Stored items
(** Adding a value that is not negative keeps a finite lower bound that is not
    positive, through overflow to infinity. *)
Lemma fadd_above lo x y :
  f_finite lo -> fval lo <= 0 -> above lo x -> nonneg y -> above lo (fadd x y).
Proof.
  intros Flo Hlo [[Vx Nx] Hx] [[Vy Ny] Hy].
  assert (- 2 ^ 277 < fval lo) as Hb.
  { pose proof (mag_finite 24 128 ltac:(lia) ltac:(lia) lo (proj1 Flo) (proj2 Flo)) as M.
    change (128 + - emin 24 128) with 277 in M. unfold fval, sval. pose proof (mag_nonneg 24 128 lo).
    destruct (sign lo); lia. }
  assert (forall z, f_number z -> fval lo <= fval z -> is_finite z = false -> z = S754_infinity false) as Hinf.
  { intros z [Vz Nz] Hz Fz. destruct z as [s|s| |s m e]; try discriminate. destruct s; [|reflexivity].
    exfalso. assert (fval (S754_infinity true) = - 2 ^ 277) as E by reflexivity. lia. }
  destruct (is_finite x) eqn:Fx; [destruct (is_finite y) eqn:Fy|].
  - pose proof (fadd_rounded x y (conj Vx Fx) (conj Vy Fy)) as R. split; [eapply f_rounded_number; exact R|].
    destruct R as (_ & _ & R).
    apply (R (fval lo) (sval_representable 24 128 lo (proj1 Flo))).
    change (2 ^ (- emin 24 128)) with f_unit. pose proof f_unit_pos. apply Z.mul_le_mono_nonneg_r; lia.
  - rewrite (Hinf y) by (try split; auto; lia). destruct x as [s|s| |s m e]; try discriminate;
      cbn [fadd SFadd]; (split; [split; reflexivity|]);
      pose proof (pow2_pos 277); change (fval (S754_infinity false)) with (2 ^ 277); lia.
  - rewrite (Hinf x) by (try split; auto; lia).
    assert (fadd (S754_infinity false) y = S754_infinity false) as ->.
    { destruct y as [s|s| |s m e]; try discriminate; try reflexivity. destruct s; [|reflexivity].
      exfalso. assert (fval (S754_infinity true) = - 2 ^ 277) as E by reflexivity. pose proof (pow2_pos 277). lia. }
    split; [split; reflexivity|]. pose proof (pow2_pos 277).
    change (fval (S754_infinity false)) with (2 ^ 277). lia.
Qed.

(** ** What a line computes *)

(** The sum over the slots, in their order, of pixel times weight: the pixel
    [d] columns back meets the weight [w d]. *)
Fixpoint conv_sum (w : Z -> float) (f : Z -> Z) (K c sh : Z) (start : float) (n : nat) : float :=
  match n with
  | O => start
  | S n => let d := age K c (Z.of_nat n) in
           fadd (conv_sum w f K c sh start n) (fmul (Z_to_float (chan (f (c - d)) sh)) (w d))
  end.

(** The weight for the distance [d]. *)
Definition weight (weights : list float) (K d : Z) : float := nth (Z.to_nat (K - 1 - d)) weights f_zero.

Definition clamp_byte (f : float) : Z :=
  if f <. cmin then 0 else if f >. cmax then 255 else default 0 (trunc f).

Definition convolved_pixel (weights : list float) (K : Z) (f : Z -> Z) (c : Z) : Z :=
  let part sh := clamp_byte (conv_sum (weight weights K) f K c sh f_zero (Z.to_nat K)) in
  pack (part 24) (part 16) (part 8) (part 0).

(** A kernel as the Java side passes it: [K] weights, twice, finite and not
    negative. *)
Definition kernel (weights : list float) (K : Z) : Prop :=
  0 < K <= 128 /\ Z.of_nat (length weights) = 2 * K /\
  (forall j, 0 <= j < K -> nth (Z.to_nat (K + j)) weights f_zero = nth (Z.to_nat j) weights f_zero) /\
  (forall j, 0 <= j < 2 * K -> f_finite (nth (Z.to_nat j) weights f_zero) /\ 0 <= fval (nth (Z.to_nat j) weights f_zero)).

Lemma nth_rd {A} (l : list A) i d : 0 <= i < Z.of_nat (length l) -> rd l i = Done (nth (Z.to_nat i) l d).
Proof.
  intros H. apply rd_done; [lia|]. destruct (lookup_lt_is_Some_2 l (Z.to_nat i)) as [v E]; [lia|].
  rewrite nth_lookup, E. reflexivity.
Qed.

Lemma kernel_values_read weights K i :
  kernel weights K -> 0 <= i < 2 * K -> rdf (kernel_values weights K) i = Done (nth (Z.to_nat i) weights f_zero).
Proof.
  intros (HK & HL & _) Hi. unfold rdf, kernel_values, GetFloatArrayRegion.
  destruct (Z.leb_spec (K * 2) (Z.of_nat (length weights))); [|lia].
  rewrite (firstn_all2 weights) by lia.
  assert ((map Some weights ++ local_floats (Z.to_nat (256 - K * 2))) !! Z.to_nat i = Some (Some (nth (Z.to_nat i) weights f_zero))) as E.
  { rewrite lookup_app_l by (rewrite length_map; lia). rewrite <- list_fmap_map || idtac.
    destruct (lookup_lt_is_Some_2 weights (Z.to_nat i)) as [v Ev]; [lia|].
    change (map Some weights) with (Some <$> weights). rewrite list_lookup_fmap, nth_lookup, Ev. reflexivity. }
  rewrite (rd_done _ _ _ (proj1 Hi) E). reflexivity.
Qed.

(** The weight read for slot [i] is the weight for its age. *)
Lemma weight_read weights K c i :
  kernel weights K -> 0 <= i < K ->
  rdf (kernel_values weights K) (koff_at K (c + 1) + i) = Done (weight weights K (age K c i)).
Proof.
  intros HK Hi. pose proof HK as (HK1 & HL & HP & _). pose proof (age_range K c i ltac:(lia)) as A. unfold weight.
  destruct (weight_index K c i) as [E|E]; [lia|exact Hi| |]; rewrite E, kernel_values_read by (auto; lia); [reflexivity|].
  f_equal. rewrite <- (HP (K - 1 - age K c i)) by lia. do 2 f_equal. lia.
Qed.

(** *** The buffer of the colour variant: four values per slot. *)

Definition slots (f : Z -> Z) (K c : Z) (vals : list (option float)) : Prop :=
  length vals = 512%nat /\
  forall i n, 0 <= i < K -> 0 <= n < 4 ->
    vals !! Z.to_nat (4 * i + n) = Some (Some (Z_to_float (chan (f (held K c i)) (24 - 8 * n)))).

Lemma f_set_done a i v : 0 <= i < Z.of_nat (length a) -> f_set a i v = Done (<[Z.to_nat i := Some v]> a).
Proof. apply wr_done. Qed.

Lemma slot_read f K c vals i n :
  slots f K c vals -> 0 <= i < K -> 0 <= n < 4 ->
  rdf vals (4 * i + n) = Done (Z_to_float (chan (f (held K c i)) (24 - 8 * n))).
Proof. intros [_ H] Hi Hn. unfold rdf. rewrite (rd_done vals (4 * i + n) _ ltac:(lia) (H i n Hi Hn)). reflexivity. Qed.

(** Storing the four channels of column [c]. *)
Lemma store_pixel f K c vals :
  0 < K <= 128 -> slots f K c vals ->
  let i := (K - koff_at K c) * 4 in let rgb := f c in
  yields (do* v := f_set vals (i + 0) (Z_to_float (chan rgb 24)) in
          do* v := f_set v (i + 1) (Z_to_float (chan rgb 16)) in
          do* v := f_set v (i + 2) (Z_to_float (chan rgb 8)) in
          f_set v (i + 3) (Z_to_float (chan rgb 0))) (slots f K (c + 1)).
Proof.
  intros HK [HL H] i rgb. pose proof (Z.mod_pos_bound c K ltac:(lia)) as B. unfold koff_at in i.
  assert (i = 4 * (c mod K)) as Ei by (unfold i; lia). clearbody i. subst i.
  rewrite f_set_done by lia. cbn [ub_bind]. rewrite f_set_done by (rewrite !length_insert; lia). cbn [ub_bind].
  rewrite f_set_done by (rewrite !length_insert; lia). cbn [ub_bind].
  rewrite f_set_done by (rewrite !length_insert; lia). apply yields_done.
  split; [rewrite !length_insert; exact HL|]. intros j n Hj Hn. rewrite held_next by lia.
  destruct (Z.eqb_spec j (c mod K)) as [->|Hne].
  - assert (n = 0 \/ n = 1 \/ n = 2 \/ n = 3) as [-> | [-> | [-> | ->]]] by lia;
      repeat (rewrite list_lookup_insert_ne by lia); rewrite list_lookup_insert_eq by (rewrite ?length_insert; lia); reflexivity.
  - rewrite !list_lookup_insert_ne by lia. apply H; assumption.
Qed.

(** Clearing the buffer at the start of a line. *)
Lemma clear_slots n k get K vals :
  0 < K <= 128 -> length vals = 512%nat -> k = K * 4 ->
  yields (for_to k (fun i v => f_set v i f_zero) vals) (slots (line n get) K 0).
Proof.
  intros HK HL ->.
  apply (yields_mono _ (fun v => length v = 512%nat /\ forall i, 0 <= i < K * 4 -> v !! Z.to_nat i = Some (Some f_zero))).
  - apply (for_to_yields (fun k v => length v = 512%nat /\ forall i, 0 <= i < k -> v !! Z.to_nat i = Some (Some f_zero))); [lia| |].
    + intros i v Hi [Hl Hv]. rewrite f_set_done by lia. apply yields_done. rewrite length_insert. split; [exact Hl|].
      intros j Hj. destruct (decide (j = i)) as [->|]; [apply list_lookup_insert_eq; lia|].
      rewrite list_lookup_insert_ne by lia. apply Hv. lia.
    + split; [exact HL|]. lia.
  - intros v [Hl Hv]. split; [exact Hl|]. intros i m Hi Hm. rewrite Hv by lia.
    pose proof (held_start K i ltac:(lia)). rewrite line_out by lia. unfold chan. rewrite Z.shiftr_0_l. reflexivity.
Qed.

Lemma held_age K c i : held K (c + 1) i = c - age K c i.
Proof. unfold held. replace (c + 1 - 1) with c by lia. reflexivity. Qed.

(** The loop over the buffer. *)
Lemma weigh_sums f weights K c vals :
  kernel weights K -> slots f K (c + 1) vals ->
  let sum sh := conv_sum (weight weights K) f K c sh f_zero (Z.to_nat K) in
  for_to K (weigh (kernel_values weights K) vals (koff_at K (c + 1))) (mkFsums f_zero f_zero f_zero f_zero) =
  Done (mkFsums (sum 24) (sum 16) (sum 8) (sum 0)).
Proof.
  intros HK Hs sum. pose proof HK as (HK1 & _).
  set (at_ := fun j => mkFsums (conv_sum (weight weights K) f K c 24 f_zero (Z.to_nat j)) (conv_sum (weight weights K) f K c 16 f_zero (Z.to_nat j))
    (conv_sum (weight weights K) f K c 8 f_zero (Z.to_nat j)) (conv_sum (weight weights K) f K c 0 f_zero (Z.to_nat j))).
  destruct (for_to_yields (fun j s => s = at_ j) K (weigh (kernel_values weights K) vals (koff_at K (c + 1)))
    (mkFsums f_zero f_zero f_zero f_zero)) as (s & -> & ->); [lia| |reflexivity|reflexivity].
  intros j s Hj ->. unfold weigh. rewrite weight_read by assumption. cbn [ub_bind].
  rewrite !(slot_read f K (c + 1)) by (auto; lia). cbn [ub_bind]. rewrite held_age. apply yields_done.
  unfold at_. replace (Z.to_nat (j + 1)) with (S (Z.to_nat j)) by lia. cbn [conv_sum fsuma fsumr fsumg fsumb].
  rewrite Z2Nat.id by lia. reflexivity.
Qed.

(** ** The value of a pixel *)

Lemma conv_sum_above lo w f K c sh n :
  0 < K -> f_finite lo -> fval lo <= 0 ->
  (forall d, 0 <= d < K -> f_finite (w d) /\ 0 <= fval (w d)) -> above lo (conv_sum w f K c sh lo n).
Proof.
  intros HK Flo Hlo Hw. induction n as [|n IH]; cbn [conv_sum].
  - split; [apply f_finite_number; exact Flo|lia].
  - destruct (Hw _ (age_range K c (Z.of_nat n) HK)) as [Fw Pw].
    pose proof (chan_range (f (c - age K c (Z.of_nat n))) sh) as B.
    destruct (Z_to_float_exact (chan (f (c - age K c (Z.of_nat n))) sh)) as [Fc Vc]; [lia|].
    apply fadd_above; [exact Flo|exact Hlo|exact IH|]. apply fmul_nonneg; try assumption.
    rewrite Vc. pose proof f_unit_pos. apply Z.mul_nonneg_nonneg; lia.
Qed.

Exercise prompt ▸
Using the entries shown above, reproduce verbatim the lines from the line bearing "intros HK HL ->." to the line bearing "set (at_ := fun", inclusive.

Result of the exercise ▸
  intros HK HL ->.
  apply (yields_mono _ (fun v => length v = 512%nat /\ forall i, 0 <= i < K * 4 -> v !! Z.to_nat i = Some (Some f_zero))).
  - apply (for_to_yields (fun k v => length v = 512%nat /\ forall i, 0 <= i < k -> v !! Z.to_nat i = Some (Some f_zero))); [lia| |].
    + intros i v Hi [Hl Hv]. rewrite f_set_done by lia. apply yields_done. rewrite length_insert. split; [exact Hl|].
      intros j Hj. destruct (decide (j = i)) as [->|]; [apply list_lookup_insert_eq; lia|].
      rewrite list_lookup_insert_ne by lia. apply Hv. lia.
    + split; [exact HL|]. lia.
  - intros v [Hl Hv]. split; [exact Hl|]. intros i m Hi Hm. rewrite Hv by lia.
    pose proof (held_start K i ltac:(lia)). rewrite line_out by lia. unfold chan. rewrite Z.shiftr_0_l. reflexivity.
Qed.

Lemma held_age K c i : held K (c + 1) i = c - age K c i.
Proof. unfold held. replace (c + 1 - 1) with c by lia. reflexivity. Qed.

(** The loop over the buffer. *)
Lemma weigh_sums f weights K c vals :
  kernel weights K -> slots f K (c + 1) vals ->
  let sum sh := conv_sum (weight weights K) f K c sh f_zero (Z.to_nat K) in
  for_to K (weigh (kernel_values weights K) vals (koff_at K (c + 1))) (mkFsums f_zero f_zero f_zero f_zero) =
  Done (mkFsums (sum 24) (sum 16) (sum 8) (sum 0)).
Proof.
  intros HK Hs sum. pose proof HK as (HK1 & _).
  set (at_ := fun j => mkFsums (conv_sum (weight weights K) f K c 24 f_zero (Z.to_nat j)) (conv_sum (weight weights K) f K c 16 f_zero (Z.to_nat j))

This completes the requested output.